European & American Sexual Culture

As a femenist, I have always been taught that the Sexual Revolution of the 1960s was a great advancement for women. Birth control allowed women the freedom to experiment, sexually without fear of a pregnancy. Unwed mothers are still stuck with a negative stigma today. Playboy magazine came about. Television shows became more open about sex. Advertising became more sexually oriented. It's obvious that everyone (especally men) was obsessed with sex all along, it just wasn't socially acceptable until then. But how far is too far?

I think of myself as a very liberal person, but I still have a line in my mind that, when crossed, doesn't make me uncomfortable, but makes me question whether the Sexual Revolution really was for the benefit of women, or just another way to publicly objectify women, without shame. (Sorry for that horrible run-on sentence.) I've seen interviews with Hugh Hefner where he praises his magazine for advancing womens' sexual freedom.
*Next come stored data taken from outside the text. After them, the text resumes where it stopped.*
Lemma step_delete_node id deleted_at seq st st' :
  apply_delete_node id deleted_at seq st = Some st' ->
  exists acts,
    match current_node st id with
    | Some node => node_entries_actions st node false = Some acts
    | None => acts = no_actions
    end
    /\ Step seq (delete_node_writes (current_node st id) id deleted_at seq (act_writes acts)) st st'.
Proof.
  unfold apply_delete_node, delete_node_writes. cbv zeta.
  assert (forall st1, Step seq [(LNode id, VNode (Tombstone (mkTombstoneEntry deleted_at seq)));
      (LNodeTomb id, VMember (Some tt))] st1 (set_node_tombstone_slot id true seq
        (set_node_state id (Tombstone (mkTombstoneEntry deleted_at seq)) seq st1))) as S3.
  { intros st1. apply (step_app seq [_] [_]) with (st1 := set_node_state id
      (Tombstone (mkTombstoneEntry deleted_at seq)) seq st1); [apply step_set_node_state|].
    apply (step_set_node_tombstone_slot _ true). by left. }
  destruct (current_node st id) as [node|].
  - set (st1 := foldl _ st _). assert (Step seq (flat_map (unlink_deleted_label_writes node)
      (NodeLabels.as_slice (nr_label_ids node))) st st1) as S1
      by (apply step_foldl; intros; apply step_unlink_deleted_label).
    rewrite (put_node_entries_eq false), (node_entries_actions_decl st st1) by apply S1.
    destruct (node_entries_actions st node false) as [acts|]; [|done].
    cbn [fmap option_fmap option_map mbind option_bind]. intros E. apply (inj Some) in E as <-.
    exists acts. split; [done|]. eapply step_app; [exact S1|].
    eapply step_app; [|apply S3]. rewrite <- (app_nil_r (act_writes acts)).
    eapply step_app; [apply step_run_actions | by apply step_upd_counts].
  - cbn [mbind option_bind]. intros E. apply (inj Some) in E as <-.
    exists no_actions. split; [done|]. apply S3.
Qed.

Lemma step_edge_labels l e p seq st :
  Step seq [(LLabelEdge l e, VMember (presence p)); (LOrderedLabelEdge l e, VMember (presence p))] st
    (set_ordered_edge_label_slot l e p seq (set_edge_label_slot l e p seq st)).
Proof.
  eapply (step_app seq [_] [_]); [apply step_set_edge_label_slot | apply step_set_ordered_edge_label_slot].
Qed.

Lemma step_adj o v i w e seq st :
  Step seq [(LAdjOut o e, VAdj v); (LOrderedAdjOut o e, VAdj v);
            (LAdjIn i e, VAdj w); (LOrderedAdjIn i e, VAdj w)] st
    (set_adj_in_slot i e w seq (set_adj_out_slot o e v seq st)).
Proof. eapply (step_app seq [_; _] [_; _]); [apply step_set_adj_out_slot | apply step_set_adj_in_slot]. Qed.

Lemma step_unlink_old_edge old edge seq st :
  Step seq (unlink_old_edge_writes (edge_triple st old) old edge) st (unlink_old_edge old edge seq st).
Proof.
  unfold unlink_old_edge_writes, unlink_old_edge, opt_write, edge_triple. cbv zeta.
  eapply step_app; [apply step_if; intros _; apply step_set_edge_triple|].
  eapply step_app; [apply step_if; intros _; apply (step_edge_labels _ _ false)|].
  apply step_if. intros _. apply step_adj.
Qed.

Lemma step_link_new_edge old edge seq st :
  Step seq (link_new_edge_writes (should_update_triple old edge (edge_triple st edge)) edge) st
    (link_new_edge old edge seq st).
Proof.
  unfold link_new_edge_writes, link_new_edge, opt_write, edge_triple. cbv zeta.
  eapply step_app; [apply step_if; intros _; apply step_set_edge_triple|].
  eapply (step_app seq [_; _; _; _] [_; _; _]); [apply step_adj|].
  eapply (step_app seq [_; _] [_]); [apply (step_edge_labels _ _ true) | apply (step_set_ordered_edge_slot _ true)].
Qed.

Lemma step_unlink_deleted_edge id edge seq st :
  Step seq (unlink_deleted_edge_writes (edge_triple st edge) id edge) st (unlink_deleted_edge id edge seq st).
Proof.
  unfold unlink_deleted_edge_writes, unlink_deleted_edge, opt_write, edge_triple. cbv zeta.
  eapply step_app; [apply step_if; intros _; apply step_set_edge_triple|].
  eapply (step_app seq [_; _] [_; _; _; _; _]); [apply (step_edge_labels _ _ false)|].
  eapply (step_app seq [_; _; _; _] [_]); [apply step_adj | apply (step_set_ordered_edge_slot _ false)].
Qed.

(** Whether the triple index is updated is decided after the old version of the
    edge has been unlinked. *)
Lemma step_upsert_edge edge seq st st' :
  apply_upsert_edge edge seq st = Some st' ->
  exists iws st1,
    edge_upsert_writes st (current_edge st (er_id edge)) (with_edge_seq edge seq) = Some iws
    /\ Step seq match current_edge st (er_id edge) with
                | Some old => unlink_old_edge_writes (edge_triple st old) old edge
                | None => [] end st st1
    /\ Step seq (link_new_edge_writes
                   (should_update_triple (current_edge st (er_id edge)) edge (edge_triple st1 edge)) edge
                 ++ iws
                 ++ opt_write (edge_deleted_at st (er_id edge) u64_max) (LEdgeTomb (er_id edge)) (VMember None)
                 ++ [(LEdge (er_id edge), VEdge (Live (with_edge_seq edge seq)))]) st1 st'.
Proof.
  unfold apply_upsert_edge. cbv zeta. set (old := current_edge st (er_id edge)).
  set (st1 := match old with Some o => _ | None => st end).
  assert (Step seq match old with Some old => unlink_old_edge_writes (edge_triple st old) old edge
                   | None => [] end st st1) as S1
    by (unfold st1; destruct old; [apply step_unlink_old_edge | apply step_refl]).
  pose proof (step_link_new_edge old edge seq st1) as S2. set (st2 := link_new_edge old edge seq st1) in *.
  destruct (sync_secondary_index_entries_for_edge_upsert old (with_edge_seq edge seq) seq st2) as [st3|] eqn:E;
    [|done].
  apply sync_edge_step in E as (iws & Hiws & S3).
  rewrite (edge_upsert_writes_decl st) in Hiws
    by (etransitivity; [apply S1 | apply S2]).
  cbn [mbind option_bind]. intros E. apply (inj Some) in E as <-.
  exists iws, st1. split; [done|]. split; [exact S1|].
  eapply step_app; [exact S2|]. eapply step_app; [exact S3|].
  eapply step_app; [apply step_if; intros Hd; apply (step_set_edge_tombstone_slot _ false); right|].
  - apply cell_edge_tomb, (step_cell_Some _ _ _ _ _ S3), (step_cell_Some _ _ _ _ _ S2),
      (step_cell_Some _ _ _ _ _ S1). by apply edge_deleted_slot in Hd.
  - case_match; [apply step_set_edge_state|]. rewrite <- (app_nil_r [_]).
    eapply step_app; [apply step_set_edge_state | by apply step_upd_counts].
Qed.

Lemma step_delete_edge id deleted_at seq st st' :
  apply_delete_edge id deleted_at seq st = Some st' ->
  exists acts,
    match current_edge st id with
    | Some edge => edge_entries_actions st edge false = Some acts
    | None => acts = no_actions
    end
    /\ Step seq (delete_edge_writes (current_edge st id)
                   match current_edge st id with Some edge => edge_triple st edge | None => None end
                   id deleted_at seq (act_writes acts)) st st'.
Proof.
  unfold apply_delete_edge, delete_edge_writes. cbv zeta.
  assert (forall st1, Step seq [(LEdge id, VEdge (Tombstone (mkTombstoneEntry deleted_at seq)));
      (LEdgeTomb id, VMember (Some tt))] st1 (set_edge_tombstone_slot id true seq
        (set_edge_state id (Tombstone (mkTombstoneEntry deleted_at seq)) seq st1))) as S3.
  { intros st1. apply (step_app seq [_] [_]) with (st1 := set_edge_state id
      (Tombstone (mkTombstoneEntry deleted_at seq)) seq st1); [apply step_set_edge_state|].
    apply (step_set_edge_tombstone_slot _ true). by left. }
  destruct (current_edge st id) as [edge|].
  - pose proof (step_unlink_deleted_edge id edge seq st) as S1.
    set (st1 := unlink_deleted_edge id edge seq st) in *.
    unfold remove_secondary_index_entries_for_edge.
    rewrite put_edge_entries_eq, (edge_entries_actions_decl st st1) by apply S1.
    destruct (edge_entries_actions st edge false) as [acts|]; [|done].
    cbn [fmap option_fmap option_map mbind option_bind]. intros E. apply (inj Some) in E as <-.
    exists acts. split; [done|]. eapply step_app; [exact S1|].
    eapply step_app; [|apply S3]. rewrite <- (app_nil_r (act_writes acts)).
    eapply step_app; [apply step_run_actions | by apply step_upd_counts].
  - cbn [mbind option_bind]. intros E. apply (inj Some) in E as <-.
    exists no_actions. split; [done|]. apply S3.
Qed.

(** Every operation is a list of writes at its sequence number. *)
Lemma step_apply_op op seq st st' : apply_op op seq st = Some st' -> exists ws, Step seq ws st st'.
Proof.
  destruct op; cbn [apply_op].
  - intros (acts & _ & Hs)%step_upsert_node. by eexists.
  - intros (iws & st1 & _ & S1 & S2)%step_upsert_edge. eexists. eapply step_app; [exact S1 | exact S2].
  - intros (acts & _ & Hs)%step_delete_node. by eexists.
  - intros (acts & _ & Hs)%step_delete_edge. by eexists.
  - intros [= <-]. eexists. apply step_refl.
  - intros [= <-]. eexists. apply step_refl.
  - intros [= <-]. eexists. apply step_refl.
  - intros [= <-]. eexists. apply step_refl.
Qed.
End Steps.
Lemma cur_delete_node id t seq st st' l :
  apply_delete_node id t seq st = Some st' -> index_loc l = false ->
  cur st' l =
    if decide (l = LNode id) then Some (VNode (Tombstone (mkTombstoneEntry t seq)))
    else if decide (l = LNodeTomb id) then present
    else match current_node st id with
    | Some node =>
        match last_write (flat_map (unlink_deleted_label_writes node) (labels_of node)) l with
        | Some v => Some v
        | None => cur st l
        end
    | None => cur st l
    end.
Proof.
  intros (acts & _ & Hs)%step_delete_node Hl. rewrite (cur_step _ _ _ _ l Hs).
  unfold delete_node_writes. rewrite !last_write_app, act_writes_other by done. cbn [last_write].
  destruct (decide (LNodeTomb id = l)) as [<-|Ht]; [by rewrite decide_False, decide_True by done|].
  destruct (decide (LNode id = l)) as [<-|Hn]; [by rewrite decide_True|].
  rewrite !decide_False by congruence. unfold labels_of. by destruct (current_node st id).
Qed.

Lemma current_node_upsert node seq st st' n :
  apply_upsert_node node seq st = Some st' ->
  current_node st' n = if decide (n = nr_id node) then Some (with_node_seq node seq) else current_node st n.
Proof.
  intros Ha. rewrite !current_node_cur, (cur_upsert_node node seq st st') by done.
  destruct (decide (n = nr_id node)) as [->|Hn]; [by rewrite decide_True|].
  rewrite !decide_False by naive_solver.
  destruct (label_writes_other node node (labels_of node) (LNode n)) as [-> _]; [done|].
  destruct (current_node st (nr_id node)) as [old|]; [|done].
  by destruct (label_writes_other old node (labels_of old) (LNode n)) as (_ & -> & _).
Qed.

Lemma current_node_delete id t seq st st' n :
  apply_delete_node id t seq st = Some st' ->
  current_node st' n = if decide (n = id) then None else current_node st n.
Proof.
  intros Ha. rewrite !current_node_cur, (cur_delete_node id t seq st st') by done.
  destruct (decide (n = id)) as [->|Hn]; [by rewrite decide_True|].
  rewrite !decide_False by naive_solver.
  destruct (current_node st id) as [old|]; [|done].
  by destruct (label_writes_other old old (labels_of old) (LNode n)) as (_ & _ & ->).
Qed.

Lemma node_tomb_current st id :
  written_by st u64_max -> node_inv st ->
  node_deleted_at st id u64_max = true <-> cur st (LNodeTomb id) = present.
Proof.
  intros Hb I. rewrite node_deleted_seen, seen_cur by done. unfold is_member.
  destruct (cur st (LNodeTomb id)) as [[| | | |[[]|]]|]; naive_solver.
Qed.

Lemma with_node_seq_labels node seq : labels_of (with_node_seq node seq) = labels_of node.
Proof. done. Qed.

Section UpsertNode.
Context (node : NodeRecord) (seq : Z) (st st' : MemtableState).
Hypothesis Hb : written_by st u64_max.
Hypothesis I : node_inv st.
Hypothesis Hok : node_ok node.
Let Hwf := node_ok_labels node Hok.
Hypothesis Ha : apply_upsert_node node seq st = Some st'.

Let Hn n := current_node_upsert node seq st st' n Ha.

Lemma upsert_gone l : NodeLabels.contains (nr_label_ids node) l = false <-> l ∉ labels_of node.
Proof. rewrite <- not_true_iff_false. by rewrite NodeLabels.contains_spec. Qed.

Lemma upsert_old_id old : current_node st (nr_id node) = Some old -> nr_id old = nr_id node.
Proof. intros Hold. by apply (ni_record _ I). Qed.

(** The record and its tombstone marker. *)
Lemma upsert_cur_record n :
  cur st' (LNode n) = if decide (n = nr_id node) then Some (VNode (Live (with_node_seq node seq)))
                      else cur st (LNode n).
Proof.
  rewrite (cur_upsert_node node seq st st') by done.
  destruct (decide (n = nr_id node)) as [->|E]; [by rewrite decide_True|].
  rewrite !decide_False by naive_solver.
  destruct (label_writes_other node node (labels_of node) (LNode n)) as [-> _]; [done|].
  destruct (current_node st (nr_id node)) as [old|]; [|done].
  by destruct (label_writes_other old node (labels_of old) (LNode n)) as (_ & -> & _).
Qed.

Lemma upsert_cur_tomb n :
  cur st' (LNodeTomb n) = present <-> n ≠ nr_id node /\ cur st (LNodeTomb n) = present.
Proof.
  rewrite (cur_upsert_node node seq st st') by done. rewrite (decide_False (P := _ = LNode _)) by done.
  pose proof (node_tomb_current st n Hb I) as Hd.
  case_decide as D; [naive_solver|].
  destruct (label_writes_other node node (labels_of node) (LNodeTomb n)) as [-> _]; [done|].
  assert (match current_node st (nr_id node) with
          | Some old => match last_write (flat_map (unlink_old_label_writes old node) (labels_of old)) (LNodeTomb n) with
                        | Some v => Some v | None => cur st (LNodeTomb n) end
          | None => cur st (LNodeTomb n) end = cur st (LNodeTomb n)) as ->.
  { destruct (current_node st (nr_id node)) as [old|]; [|done].
    by destruct (label_writes_other old node (labels_of old) (LNodeTomb n)) as (_ & -> & _). }
  split; [|naive_solver]. intros Hp. split; [|done]. intros ->. apply D. by split; [|apply Hd].
Qed.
I'm not sure if I agree.

I'm a person that actually reads Playboy for the articles. I've seen Playboy in the 1960s and 70s , when women were still allowed to have their own breasts and pubic hair wasn't considered gross. Now Playboy's centerfolds are all exactly the same. It's no longer a celebration of the female form (if it ever was...). Just like every other image of women in the media, it perpetuates an unachievable ideal.

I don't have a problem with nudity. I don't see every image of the naked human body as porn. I think our American culture does and I think this is where many of our problems stem from. If we cannot appreciate our bodies as beautiful works of art, then what's stopping us from objectifying them? What's stopping us from cutting them up and putting fake parts in (breast implants, collagen injections)? What's stopping people from committing violence against eachother?

I think because Europe had a Renaissance, they have a different view of sexuality and the human form, than Americans, who's sexual repression and disgust goes back to our Puritan forefathers (and mothers). This is not to say that Europe is perfect and doesn't have any problems with objectification. But they are able (in general) to appreciate the human body as art. You would never see th people of Florence cover up David's manhood. Nor would you see the people of Paris demand that Venus wear a bra. Yet, in Granbury, Tx, a mural had to be repainted because it featured a Boticelli-like topless woman. And parents complain when their 10-year-olds see nudity on their field-trip to the art museum.